**YOUR INSTRUCTIONS**
In the records below, find every line that contains "negative" and list it.

**MATERIAL FOR THIS EXERCISE**
(* ===== verification/NativeManifest.v ===== *)
(** * The native backup manifest (internal/postgres/archive.go)

    [scanManifest] reads PostgreSQL's manifest member by member, one file record at a time.  Its outcome depends only on
    the whole document: the model splits the text into the raw members and records the streaming decoder would yield. *)

From S2P Require Import Prelude GoStrings GoTime Errors Schema Json LooseJson WalNames S3Keys Configuration NativePath NativeArchive.

(** [strings.ToLower] is idempotent on hexadecimal digits; [hex.DecodeString] accepts both cases. *)
Definition hexBytes (s : string) : bool := all_chars hex_char s && (Z.of_nat (String.length s) mod 2 =? 0).
Definition hashText (s : string) : bool := hexBytes s && (len s =? 64).
Fixpoint hex_decode (s : string) : option string :=
  match s with
  | EmptyString => Some EmptyString
  | String a (String b t) =>
      match digit_val a, digit_val b, hex_decode t with
      | Some x, Some y, Some u => if (x <? 16) && (y <? 16) then Some (String (byte (16 * x + y)) u) else None
      | _, _, _ => None
      end
  | _ => None
  end.

(** ** Raw members and elements *)
(** The raw text of the value at the head of [s], and what follows it. *)
Definition raw_value (s : string) : option (string * json * string) :=
  let s := skip_space s in
  match parse_value (S (String.length s)) s with
  | Some (j, t) => Some (String.substring 0 (String.length s - String.length t) s, j, t)
  | None => None
  end.
Fixpoint raw_members (fuel : nat) (s : string) : option (list (string * string) * string) :=
  match fuel with
  | O => None
  | S f =>
      match skip_space s with
      | String c t =>
          if negb (c ==? quote) then None else
          match parse_text t with
          | None => None
          | Some (k, t) =>
              match skip_space t with
              | String ":" t =>
                  match raw_value t with
                  | None => None
                  | Some (raw, _, t) =>
                      match skip_space t with
                      | String "}" t => Some ([(k, raw)], t)
                      | String "," t => match raw_members f t with Some (l, t) => Some ((k, raw) :: l, t) | None => None end
                      | _ => None
                      end
                  end
              | _ => None
              end
          end
      | EmptyString => None
      end
  end.
Fixpoint raw_elements (fuel : nat) (s : string) : option (list string * string) :=
  match fuel with
  | O => None
  | S f =>
      match raw_value s with
      | None => None
      | Some (raw, _, t) =>
          match skip_space t with
          | String "]" t => Some ([raw], t)
          | String "," t => match raw_elements f t with Some (l, t) => Some (raw :: l, t) | None => None end
          | _ => None
          end
      end
  end.
(** The members of the object that is the whole of [s], with the text after it. *)
Definition raw_object (s : string) : option (list (string * string) * string) :=
  match skip_space s with
  | String "{" t =>
      match skip_space t with String "}" t => Some ([], t) | _ => raw_members (String.length t) t end
  | _ => None
  end.
Definition raw_array (s : string) : option (list string) :=
  match skip_space s with
  | String "[" t =>
      match skip_space t with
      | String "]" u => if skip_space u ==? "" then Some [] else None
      | _ => match raw_elements (String.length t) t with Some (l, u) => if skip_space u ==? "" then Some l else None | None => None end
      end
  | _ => None
  end.
(* ===== verification/NativeText.v ===== *)
(** * What the native tools print and record (internal/postgres/capture.go, preflight.go, control.go, label_time.go, differential.go)

    The parsers of pg_controldata's output, of backup_label and tablespace_map, the server's state as psql reports it, the
    query that finds the instant of a label, and the rule for the full a differential may rest on. *)

From S2P Require Import Prelude GoStrings GoTime Sha256 Errors Schema Json LooseJson WalNames Configuration Capacity NativeManifest.

(** ** Standard library *)
(** [strings.SplitN(s, sep, 2)]: the two parts, or [None] when there is only one. *)
Fixpoint cut (sep s : string) : option (string * string) :=
  if HasPrefix s sep then Some ("", TrimPrefix s sep) else
  match s with
  | EmptyString => None
  | String c t => match cut sep t with Some (a, b) => Some (String c a, b) | None => None end
  end.
(** [strconv.ParseInt(s, 10, 64)] *)
Definition ParseInt (s : string) : option Z :=
  let signed (neg : bool) (t : string) :=
    match ParseUint t 10 64 with
    | Some n => if neg then if n <=? 2 ^ 63 then Some (- n) else None else if n <? 2 ^ 63 then Some n else None
    | None => None
    end in
  match s with
  | String "-" t => signed true t
  | String "+" t => signed false t
  | _ => signed false s
  end.
(** [m[k]] of a map of strings. *)
Definition at_key (m : gmap string string) (k : string) : string := default "" (m !! k).
Definition at_opt (m : option (gmap string string)) (k : string) : string := match m with Some m => at_key m k | None => "" end.
(** [t.Sub(u)] saturates, [t.Truncate(time.Second)] rounds down. *)
Definition Sub (t u : Time) : Z := Z.max (- 2 ^ 63) (Z.min (2 ^ 63 - 1) (t - u)).
Definition Truncate (t : Time) : Time := t - t mod second.
Definition newline : ascii := "010"%char.
Definition parse_time (s : string) : option Time := fst <$> parse_rfc3339nano s.

(** ** Control data *)
Definition controlFields (output : string) : gmap string string :=
  foldl (fun got line => match cut ":" line with
                            | Some (k, v) => <[TrimSpace k := TrimSpace v]> got
                            | None => got
                            end) ∅ (Split newline output).
Definition validateControl (got : gmap string string) : res () :=
  if negb (forallb (fun nv => at_key got nv.1 ==? nv.2)
             [("Database block size", "8192"); ("Blocks per segment of large relation", "131072"); ("WAL block size", "8192")])
  then Err ErrOther else
  match ParseUint (at_key got "Database system identifier") 10 64 with
  | None => Err ErrOther
  | Some system =>
      if system =? 0 then Err ErrOther else
      match ParseInt (at_key got "Bytes per WAL segment") with
      | None => Err ErrOther
      | Some wal =>
          if (wal <? Z.shiftl 1 20) || (Z.shiftl 1 30 <? wal) || negb (Z.land wal (wal - 1) =? 0) then Err ErrOther else
          let checksum := at_key got "Data page checksum version" in
          if (checksum !=? "0") && (checksum !=? "1") then Err ErrOther else Ok ()
      end
  end.
Record captureControl := mkControl { cc_System : string; cc_Segment : Z; cc_Timeline : Z; cc_Checksum : Z }.
#[export] Instance captureControl_eq_dec : EqDecision captureControl.
Proof. solve_decision. Defined.
Definition parseCaptureControl (output : string) : res captureControl :=
  let got := controlFields output in
  validateControl got ;;?
  if (at_key got "pg_control version number" !=? "1800") || (at_key got "Catalog version number" !=? "202506291") then Err ErrInput else
  match ParseUint (at_key got "Latest checkpoint's TimeLineID") 10 32 with
  | None => Err ErrInput
  | Some t =>
      if t =? 0 then Err ErrInput else
      Ok (mkControl (at_key got "Database system identifier") (default 0 (ParseInt (at_key got "Bytes per WAL segment"))) t
            (default 0 (ParseInt (at_key got "Data page checksum version"))))
  end.
Record Control := mkReadControl { ct_SystemIdentifier : string; ct_WALSegmentBytes : Z }.
(** [ReadControl] after the command answered. *)
Definition readControl (output : string) : res Control :=
  let got := controlFields output in
  validateControl got ;;?
  Ok (mkReadControl (at_key got "Database system identifier") (default 0 (ParseInt (at_key got "Bytes per WAL segment")))).

(** ** WAL file names *)
(** [strings.Repeat] panics on a negative count. *)
Definition leftHex (n : Z) : option string :=
  let s := fmt_uint false 16 n in
  if (8 <? String.length s)%nat then None else Some (zeros (8 - String.length s) +:+ s).
Fixpoint ToUpper (s : string) : string := match s with EmptyString => EmptyString | String c s => String (upper_byte c) (ToUpper s) end.
(** [None] is a panic: a division by zero or a negative count. *)
Definition WALFilename (timeline lsn segmentBytes : Z) : option string :=
  if wrap64 segmentBytes =? 0 then None else
  let n := lsn / wrap64 segmentBytes in
  let per := 2 ^ 32 / wrap64 segmentBytes in
  if per =? 0 then None else
  match leftHex timeline, leftHex (n / per), leftHex (n mod per) with
  | Some a, Some b, Some c => Some (ToUpper (a +:+ b +:+ c))
  | _, _, _ => None
  end.

(** ** backup_label and tablespace_map *)
Definition label_line (got : gmap string string) (line : string) : res (gmap string string) :=
  match cut ": " line with
  | None => Err ErrInput
  | Some (k, v) => if at_key got k !=? "" then Err ErrInput else Ok (<[k := v]> got)
  end.
Definition lsn_or_zero (s : string) : Z := match ParseLSN s with Ok n => n | Err _ => 0 end.
(** A panic of [WALFilename] is an error here; the sizes in use never cause one. *)
Definition parseLabel (c : Commit) (segment : Z) : res string :=
  let? got := forM (Split newline (TrimSuffix (c_BackupLabel c) (String newline ""))) ∅ label_line in
  let lsn := lsn_or_zero (c_StartLSN c) in
  match WALFilename (c_Timeline c) lsn segment with
  | None => Err ErrOther
  | Some file =>
      if (at_key got "START WAL LOCATION" !=? c_StartLSN c +:+ " (file " +:+ file +:+ ")") || (at_key got "BACKUP METHOD" !=? "streamed")
        || (at_key got "BACKUP FROM" !=? "primary") || (at_key got "START TIMELINE" !=? FormatUint (c_Timeline c))
      then Err ErrInput else
      match ParseLSN (at_key got "CHECKPOINT LOCATION") with
      | Err _ => Err ErrInput
      | Ok checkpoint =>
          if (checkpoint <? lsn) || (lsn_or_zero (c_StopLSN c) <=? checkpoint) then Err ErrInput else Ok (at_key got "START TIME")
      end
  end.
Record Connection := mkConnection { cn_Host : string; cn_Tablespaces : option (gmap string string) }.
Definition map_line (expected : gmap string string) (seen : gset string) (line : string) : res (gset string) :=
  match cut " " line with
  | None => Err ErrInput
  | Some (k, v) =>
      if bool_decide (k ∈ seen) || (at_key expected k ==? "") || (at_key expected k !=? v) then Err ErrInput else Ok ({[k]} ∪ seen)
  end.
Definition validateTablespaceMap (text : string) (tables : list Tablespace) (connection : Connection) : res () :=
  let expected := foldl (fun m t => <[FormatUint (ts_OID t) := at_opt (cn_Tablespaces connection) (ts_Name t)]> m) ∅ tables in
  let lines := Split newline (TrimSuffix text (String newline "")) in
  if negb (Z.of_nat (length lines) =? Z.of_nat (size expected)) then Err ErrInput else
  forM lines ∅ (map_line expected) ;;? Ok ().

(** ** The server's state *)
Definition validHost (host : string) : bool :=
  negb ((len host <? 1) || (253 <? len host) || negb (HasSuffix host ".svc")) &&
  all_chars (fun c => in_range "a" "z" c || in_range "0" "9" c || (c ==? "-"%char) || (c ==? "."%char)) host.
Record serverState := mkState {
  ss_Version : Z; ss_Role : string; ss_Primary : bool; ss_BlockSize : Z; ss_SegmentSize : Z; ss_FullPageWrites : string;
  ss_WALLevel : string; ss_SummarizeWAL : string; ss_SummaryMinutes : Z; ss_ArchiveSeconds : Z; ss_ArchiveMode : string;
  ss_Tablespaces : option (gmap string string); ss_TablespaceOIDs : option (gmap string Z); ss_Postmaster : string;
  ss_Clock : string; ss_LogTimezone : string; ss_ConfigLoaded : string; ss_FreeSenders : Z; ss_FreeSlots : Z }.
#[export] Instance serverState_eq_dec : EqDecision serverState.
Proof. solve_decision. Defined.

**REPLY**
(** [strings.Repeat] panics on a negative count. *)
(** [None] is a panic: a division by zero or a negative count. *)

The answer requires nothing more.